In Manhattan, she checked in at the Youth Hostel on 103rd and Amsterdam, and auditioned at the prestigious American Academy of Dramatic Art, training ground for famed actors including Lauren Bacall and Robert Redford. She competed with thousands for a spot. “I’m shocked that I was accepted. The tuition was $13,000 for the first year, and I only had $400. I found a job at the Herald Square Diner at 32nd and Broadway, and asked the Academy if I could start the next semester. I found a roommate. My rent was $250. I was saving up. I became much focused, working seven days a week and double shifts. The diner owner, Spiro, was incredibly kind to me. I’ve been very lucky.”

Although she did well, continuing to work at the diner while studying at the Academy during her first year, she could not continue for the second year because her student visa was rejected. The reason: her family could not support an international student in America.

“I didn’t have time to feel bad. I said, okay, Stavroula, what’s next? Not being in the Academy for a second year really forced me to get out there and hustle. I started auditioning. I had two agents. I did small parts in off Broadway shows, and really worked. Memorizing. Rehearsing. Trying out. I began to lose my appetite for acting when I realized that I was never right. They wanted me to be blonder, thinner, shorter, different. One of my agents thought I looked Latin and sent me on auditions. With ninety-nine real Latins in the room, I didn’t stand a chance. So I said, focus on something else. I wanted to make some real money. I was in my late twenties.

“I was still working in the diner. I left there and began doing office work. One thing led to another. I ended up at the Paris theatre as a cashier. I learned payroll, how to place orders. A year later I was the General Manager. At the Paris, I was making more money than I could imagine. It’s a very exclusive venue, and we would have premiers. I would welcome Jennifer Lopez, Tom Hanks, George Clooney, all these people. Francis Ford Coppola. I wanted to talk to them, but I said, what’s the point? I’m the manager of the theater. Everyone has an idea. Everyone’s an actor. I would look so ridiculous, so unprofessional if I approached them. I was almost thirty. I said, okay, Stavroula, what do you want to do with your life? I wanted to make a difference.”

She determined to take a year off and explore, travel, maybe get back to acting, and to write. “I realized that it was time to tell my own stories. I didn’t have to be in front of the camera. And that’s when I met Olympia and went to work on Beneath the Olive Tree. I am so grateful to my mentor and dear friend, Olympia Dukakis. She has truly changed the course of my life. She has been with me every step of the way.”

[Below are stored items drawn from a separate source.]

Lemma new_user_row id email name phone now :
  user_row_ok (Users.mk id email name phone UserTypeCustomer UserStatusPendingVerification None None None
    None 1 (pg_time now) (pg_time now)) = storable email name phone.
Proof.
  unfold user_row_ok, storable, user_texts, user_lengths, user_checks. simpl.
  by destruct (valid_text email), (valid_text name), (optb valid_text phone), (varchar 255 email),
    (varchar 255 name), (optb (varchar 20) phone).
Qed.

Lemma plain_stored s : is_ascii s = true -> valid_text s = true -> plain s = true.
Proof. intros Ha [_ Hn]%andb_true_iff. unfold plain. by rewrite Ha. Qed.

(** A stored account has a row the columns can hold. *)
Lemma user_Insert_stored c user w w' u' :
  UserRepository.Insert c user w = (w', Ok u') ->
  exists id t, user_row_ok (Users.mk id (Email.value (User.Email user)) (User.FullName user) (User.Phone user)
    (User.UserType user) (User.Status user) (pg_time <$> User.EmailVerifiedAt user) None None
    (User.Metadata user) (User.Version user) (pg_time t) (pg_time t)) = true.
Proof.
  unfold UserRepository.Insert. intros H. step H w1 x Hx. apply attemptM_inv in Hx.
  destruct x as [id|e]; [|by destruct (isUniqueViolation e)]. unfold retM in H. simplify_eq.
  unfold UserRepository.queryInsertUser in Hx.
  apply QueryRow_dml in Hx as (t & sq & r & rest & Hf & _ & Hcon). injection Hf as _ Hdb _.
  exists (users_seq (w_seq w)), t. eapply user_rows_ok; [exact Hcon|]. rewrite <- Hdb. simpl.
  apply elem_of_app. right. by apply list_elem_of_singleton.
Qed.

Lemma PublishUserRegistered_live ctx uid email tok w :
  ready ctx w -> is_int64 uid = true -> plain email = true -> plain tok = true -> tok <> "" ->
  plain (GetRequestIdKey ctx) = true -> plain (GetIdempotencyKey ctx) = true ->
  succeeds (PublishUserRegistered ctx uid email tok) w (fun w' _ => ready ctx w').
Proof.
  intros Hr Hid He Ht Hne Hreq Hidem. unfold PublishUserRegistered.
  rewrite (proj2 (String.eqb_neq _ _) Hne). eapply succeeds_bind; [by apply (now_kept ctx)|].
  intros w1 now (-> & Hr1 & _). unfold record_or_wrap. eapply succeeds_attempt_bind.
  - apply (user_event_live no_fault uuid_ok); try done.
    assert (H1 := plain_jstr _ He). assert (H2 := plain_jstr _ Ht). apply (fields_cons _ _ _); [done..|]. fields.
  - intros w2 u Hr2. by apply succeeds_ret.
Qed.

Toska spent six years making Beneath the Olive Tree, including repeated trips to Greece to talk with the women who had been incarcerated at Trikiri. “It’s a fascinating process. It’s exhausting. We edited over a period of 2 ½ years. We were going back and forth to Greece, doing more interviews and the women were giving us more gems. The first time, I went with the idea of getting their stories and writing a screenplay based on that. But after meeting them, I wanted to put them on film and let the world hear them tell their stories.”

Stavroula looks forward to bringing to the film to Greece, hoping to premier it at the Thessaloniki Documentary Festival when her mother will see it for the first time. “She hasn’t seen the film yet. I want it to be special, for her to see it in a movie theater and see her reaction.” Unfortunately her grandmother, who actually spent some time in a camp, died before the filming began.

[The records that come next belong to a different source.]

Lemma ChangePassword_retires s ctx cmd w w' r :
  consistent (w_db w) -> pool (txManager s) = true -> ExtractTx ctx = false -> del_works (w_redis w) ->
  Forall (fun t => task_hash t <> Sessions.refresh_token_hash r) (w_tasks w) ->
  open_session (ChangePasswordCommand.UserID cmd) (pg_time (env_clock (w_ticks w))) r (w_db w) ->
  Sessions.session_status r = "active" -> Sessions.id r <> ChangePasswordCommand.CurrentSessionID cmd ->
  ChangePassword s ctx cmd w = (w', Ok tt) -> retired (Sessions.refresh_token_hash r) (w_uuids w') w'.
Proof.
  intros Hok Hp Hc Hdel Htk Ho Hst Hid H. unfold ChangePassword in H. step H w1 c Hcr.
  assert (D1 := Hcr). frame (w_db (R:=R)) D1. assert (B1 := Hcr). frame backstage B1.
  apply credential_GetByUserID_inv in Hcr as (rc & _ & Hu & -> & _).
  cbn [mapCredentialRowToEntity credential_of Credential.UserID Credential.PasswordHash
    credentialRow.UserID credentialRow.PasswordHash] in H. rewrite Hu in H.
  destruct (VerifyPassword _ _) as [[]|]; [|done]. destruct (String.eqb _ _); [done|].
  step H w2 hash Hh. assert (D2 := Hh). frame (w_db (R:=R)) D2. frame backstage Hh. rewrite D1 in D2.
  rewrite B1 in Hh. injection Hh as R2 T2 C2.
  step H w3 l Hl. assert (D3 := Hl). frame (w_db (R:=R)) D3. assert (S3 := Hl). frame stage S3.
  step H w4 now Hn. assert (D4 := Hn). frame (w_db (R:=R)) D4. frame stage Hn.
  step H w5 y Htx. step H w6 z Hd. unfold retM in H. injection H as ->.
  assert (S5 := Htx). apply (keeps_inv stage) in S5; [|apply WithinTransaction_keeps; [done|done|done|go_world]].
  rewrite Hn, S3 in S5. unfold stage in S5. injection S5 as R5 T5. rewrite R2 in R5. rewrite T2 in T5.
  destruct y. assert (Hcl := WithinTransaction_closed _ _ _ _ _ _ Hc Htx).
  apply WithinTransaction_committed in Htx as (wt & Htx & Hdb & _ & _); [|done|done].
  rewrite D3, D2 in D4. destruct Ho as (Hr & Hus & Hrv & Hex).
  eapply evicted_retired; [|exact Hcl|by rewrite T5|by rewrite R5| |exact Hd].
  - rewrite <- Hdb. eapply change_tx_dead; [| | | | | |exact Htx]; [by rewrite D4|by rewrite D4|done..].
  - apply (list_open ctx (ChangePasswordCommand.UserID cmd) w2 w3); [done|by rewrite D2|done|by rewrite C2, D2|].
    intros se (Hi & _). apply negb_true_iff, Z.eqb_neq. by rewrite Hi.
Qed.

(** What the transaction of [ResetPassword] does to the sessions. *)
Lemma reset_tx_dead ctx uid hash email w w' r sq :
  consistent (w_db w) -> r ∈ user_sessions (w_db w) -> Sessions.user_id r = uid ->
  Sessions.revoked_at r = None -> (forall n, (n < w_ticks w')%nat -> pg_time (env_clock n) < Sessions.expires_at r) ->
  (let! now := nowM in
   do! CredentialRepository.UpdatePasswordHash (inject ctx) uid hash now in
   let! now := nowM in
   do! SessionRepository.RevokeAllByUserID (inject ctx) uid now in
   PublishResetPasswordCompleted (inject ctx) uid email) (begun w) = (w', Ok tt) ->
  dead_rows (Sessions.refresh_token_hash r) sq (cur_db (inject ctx) w').
Proof.
  intros Hdb Hr Hu Hn Hex H. step H w1 now1 Hn1. unfold nowM in Hn1. simpl in Hn1. injection Hn1 as <- _.
  step H w2 u Hup. destruct u. assert (Ho : world_ok w2).
  { assert (Hp : preserves (world_ok (R:=R)) (CredentialRepository.UpdatePasswordHash (inject ctx) uid hash now1))
      by go_world. specialize (Hp (tick_clock (begun w)) (conj Hdb Hdb)). by rewrite Hup in Hp. }
  apply UpdatePasswordHash_inv in Hup as (_ & _ & Hs). change (cur_db (inject ctx) (tick_clock (begun w))) with (w_db w) in Hs.
  step H w3 now2 Hn2. unfold nowM in Hn2. simpl in Hn2. injection Hn2 as <- _.
  step H w4 u Hrv. destruct u. assert (Hs1 : stored_sound (inject ctx) (tick_clock w2)) by (apply stored_sound_ok; by destruct Ho).
  destruct (stored_revoke_all_now _ _ _ _ _ Hs1 Hrv) as [Hs2 Hb]. apply RevokeAllByUserID_inv in Hrv as (Htk & _).
  apply PublishResetPasswordCompleted_frame in H as (Hss & _ & Hle). unfold rows. rewrite Hss.
  eapply (change_dead _ _ _ _ _ r sq Hs1 Hs2 Hb); [by intros e|by rewrite <- Hs in Hr|].
  eapply (open_listed _ _ _ (w_db w)). repeat split; try done. apply Hex. simpl in Htk |- *. lia.
Qed.

Lemma ResetPassword_retires s ctx cmd uid w w' r :
  consistent (w_db w) -> pool (txManager s) = true -> ExtractTx ctx = false ->
  snd (ParsePasswordResetToken (ResetPasswordCommand.Token cmd) w) = Ok uid ->
  del_works (w_redis (fst (ParsePasswordResetToken (ResetPasswordCommand.Token cmd) w))) ->
  Forall (fun t => task_hash t <> Sessions.refresh_token_hash r) (w_tasks w) ->
  r ∈ user_sessions (w_db w) -> Sessions.user_id r = uid -> Sessions.revoked_at r = None ->
  (forall n, (n < w_ticks w')%nat -> pg_time (env_clock n) < Sessions.expires_at r) ->
  ResetPassword s ctx cmd w = (w', Ok tt) -> retired (Sessions.refresh_token_hash r) (w_uuids w') w'.
Proof.
  intros Hok Hp Hc Huid Hdel Htk Hr Hu Hrv Hex H. unfold ResetPassword in H.
  step H w0 u0 Hv. unfold liftM in Hv. injection Hv as <- _.
  step H w1 x Ht. apply attemptM_inv in Ht. rewrite Ht in Huid, Hdel. simpl in Huid, Hdel. subst x.
  apply take_user_ok in Ht as [_ (rd & -> & _)]. set (w1 := set_rd rd w) in *.
  step H w2 user Hus. assert (D2 := Hus). frame (w_db (R:=R)) D2. frame backstage Hus. injection Hus as R2 T2 C2.
  step H w3 l Hl. assert (D3 := Hl). frame (w_db (R:=R)) D3. assert (S3 := Hl). frame stage S3.
  assert (P3 : (w_ticks w2 < w_ticks w3)%nat).
  { unfold SessionRepository.ListActiveByUserID in Hl. step Hl wa now Hn. unfold nowM in Hn. simpl in Hn.
    injection Hn as <- _. step Hl wb found Hq. unfold retM in Hl. injection Hl as -> _. frame (w_ticks (R:=R)) Hq.
    rewrite Hq. simpl. lia. }
  step H w4 hash Hh. assert (D4 := Hh). frame (w_db (R:=R)) D4. frame backstage Hh. injection Hh as R4 T4 C4.
  step H w5 y Htx. step H w6 z Hd. unfold retM in H. injection H as ->.
  assert (S5 := Htx). apply (keeps_inv stage) in S5; [|apply WithinTransaction_keeps; [done|done|done|go_world]].
  unfold stage in S3, S5. injection S3 as R3 T3. injection S5 as R5 T5.
  assert (P5 : (w_ticks w4 <= w_ticks w5)%nat).
  { assert (Hpr : preserves (past (w_ticks w4)) (WithinTransaction (R:=R) (txManager s) ctx (Some (fun txctx =>
      let! now := nowM in
      do! CredentialRepository.UpdatePasswordHash txctx uid hash now in
      let! now := nowM in
      do! SessionRepository.RevokeAllByUserID txctx uid now in
      PublishResetPasswordCompleted txctx uid (Email.value (User.Email user)))))) by go_world.
    specialize (Hpr w4). rewrite Htx in Hpr. apply Hpr. unfold past. lia. }
  assert (P6 : (w_ticks w5 <= w_ticks w')%nat).
  { assert (Hpr : preserves (past (w_ticks w5)) (attemptM (DeleteSessions (R:=R) (map Session.RefreshTokenHash l)))) by go_world.
    specialize (Hpr w5). rewrite Hd in Hpr. apply Hpr. unfold past. lia. }
  destruct y. assert (Hcl := WithinTransaction_closed _ _ _ _ _ _ Hc Htx).
  apply WithinTransaction_committed in Htx as (wt & Htx & Hdb & Htt & _); [|done|done].
  assert (D : w_db w4 = w_db w) by (rewrite D4, D3, D2; reflexivity).
  eapply evicted_retired; [|exact Hcl|by rewrite T5, T4, T3, T2|by rewrite R5, R4, R3, R2| |exact Hd].
  - rewrite <- Hdb. eapply reset_tx_dead; [| | | | |exact Htx]; [by rewrite D|by rewrite D|done|done|].
    intros n Hn. apply Hex. lia.
  - rewrite <- (where_all l). apply (list_open ctx uid w2 w3); [done|by rewrite D2|done| |done].
    split; [by rewrite D2|]. split; [done|]. split; [done|]. apply Hex. lia.
Qed.

(** C7: Changing the password ends the other devices for good: if no background task
    is about to cache the session and Redis carries out the deletion, then after a
    successful change the refresh token of every other open session of the user is
    refused, whatever calls, background tasks and time come in between, as long as
    the token is not issued a second time. *)
Theorem password_change_ends_tokens s ctx cmd w w' r :
  consistent (w_db w) -> pool (txManager s) = true -> ExtractTx ctx = false -> del_works (w_redis w) ->
  Forall (fun t => task_hash t <> Sessions.refresh_token_hash r) (w_tasks w) ->
  open_session (ChangePasswordCommand.UserID cmd) (pg_time (env_clock (w_ticks w))) r (w_db w) ->
  Sessions.session_status r = "active" -> Sessions.id r <> ChangePasswordCommand.CurrentSessionID cmd ->
  ChangePassword s ctx cmd w = (w', Ok tt) ->
  issued_fresh (Sessions.refresh_token_hash r) (w_uuids w') (JWTConfig.Secret (authManager s)) ->
  forall w1 ctx' tok, rtc (later s) w' w1 -> HashToken tok = Sessions.refresh_token_hash r ->
    forall w2 out, RefreshToken s ctx' tok w1 <> (w2, Ok out).
Proof.
  intros Hok Hp Hc Hdel Htk Ho Hst Hid H Hf w1 ctx' tok Hl Hh w2 out. eapply retired_refused; [|exact Hh].
  eapply (guarded_later _ _ _ (retired _ _)); [exact Hf|exact Hl|]. by eapply ChangePassword_retires.
Qed.

(** C8: Resetting a forgotten password ends every device for good: under the same
    conditions, after a successful reset the refresh token of every session that is
    not over by then is refused, whatever comes in between. *)
Theorem password_reset_ends_tokens s ctx cmd uid w w' r :
  consistent (w_db w) -> pool (txManager s) = true -> ExtractTx ctx = false ->
  snd (ParsePasswordResetToken (ResetPasswordCommand.Token cmd) w) = Ok uid ->
  del_works (w_redis (fst (ParsePasswordResetToken (ResetPasswordCommand.Token cmd) w))) ->
  Forall (fun t => task_hash t <> Sessions.refresh_token_hash r) (w_tasks w) ->
  r ∈ user_sessions (w_db w) -> Sessions.user_id r = uid -> Sessions.revoked_at r = None ->
  (forall n, (n < w_ticks w')%nat -> pg_time (env_clock n) < Sessions.expires_at r) ->
  ResetPassword s ctx cmd w = (w', Ok tt) ->
  issued_fresh (Sessions.refresh_token_hash r) (w_uuids w') (JWTConfig.Secret (authManager s)) ->
  forall w1 ctx' tok, rtc (later s) w' w1 -> HashToken tok = Sessions.refresh_token_hash r ->
    forall w2 out, RefreshToken s ctx' tok w1 <> (w2, Ok out).
Proof.
  intros Hok Hp Hc Huid Hdel Htk Hr Hu Hrv Hex H Hf w1 ctx' tok Hl Hh w2 out. eapply retired_refused; [|exact Hh].
  eapply (guarded_later _ _ _ (retired _ _)); [exact Hf|exact Hl|]. by eapply ResetPassword_retires.
Qed.
End Retire.

(** ** Two devices *)

Module RevocationScenario.
Import IdentityDemo Scenario ProgressScenario.

(** Ann logs in on a second device, and that device refreshes its session: the task
    that caches the session is still to run. *)
Definition login2 : LoginCommand.t :=
  LoginCommand.mk "ann@shop.vn" "SuperSecret123" "fp2" "laptop" "10.0.0.2" "curl".
Definition both : World Script.t * result LoginOutput := Login service Background login2 (fst logged_in).
Definition token2 : string := match snd both with Ok out => RefreshToken_ out | Err _ => "" end.
Definition refreshed2 : World Script.t * result LoginOutput := RefreshToken service Background token2 (fst both).
Definition token3 : string := match snd refreshed2 with Ok out => RefreshToken_ out | Err _ => "" end.

(** The password is changed on the first device while the task of the second one's
    refresh is pending: the task caches the revoked session, and the token of the
    second device gives new tokens. Had the task run before, the token is refused. *)
Theorem late_cache_survives_change :
  let task_last := run_task 0 (fst (ChangePassword service Background change (fst refreshed2))) in
  let task_first := ChangePassword service Background change (fst (run_task 0 (fst refreshed2))) in
  snd (ChangePassword service Background change (fst refreshed2)) = Ok tt /\ snd task_first = Ok tt /\
  isOk (snd (RefreshToken service Background token3 (fst task_last))) = true /\
  isOk (snd (RefreshToken service Background token3 (fst task_first))) = false.
Proof. repeat (split; [run_it|]). run_it. Qed.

She has other irons in the fire. Including producing a feature documentary, A Photographic Memory, and working as a member of the Film Fatales, a collective of women filmmakers. Last year, she produced a web series, Living the Dream, about being an independent director, and she hopes to launch a TV series. “It’s been my dream. Olympia made the introduction to Tom Fontana, who has produced work including Oz and the Philanthropist. I pitched an idea to him and we’re now in the process of pitching it to two networks. What else? I’m writing my first screenplay and I want to film it in Greece. I’m excited about the TV series. But TV is the land of broken dreams. We’ll see. Olympia will act in the TV series. There’s a role in it nobody else can play.”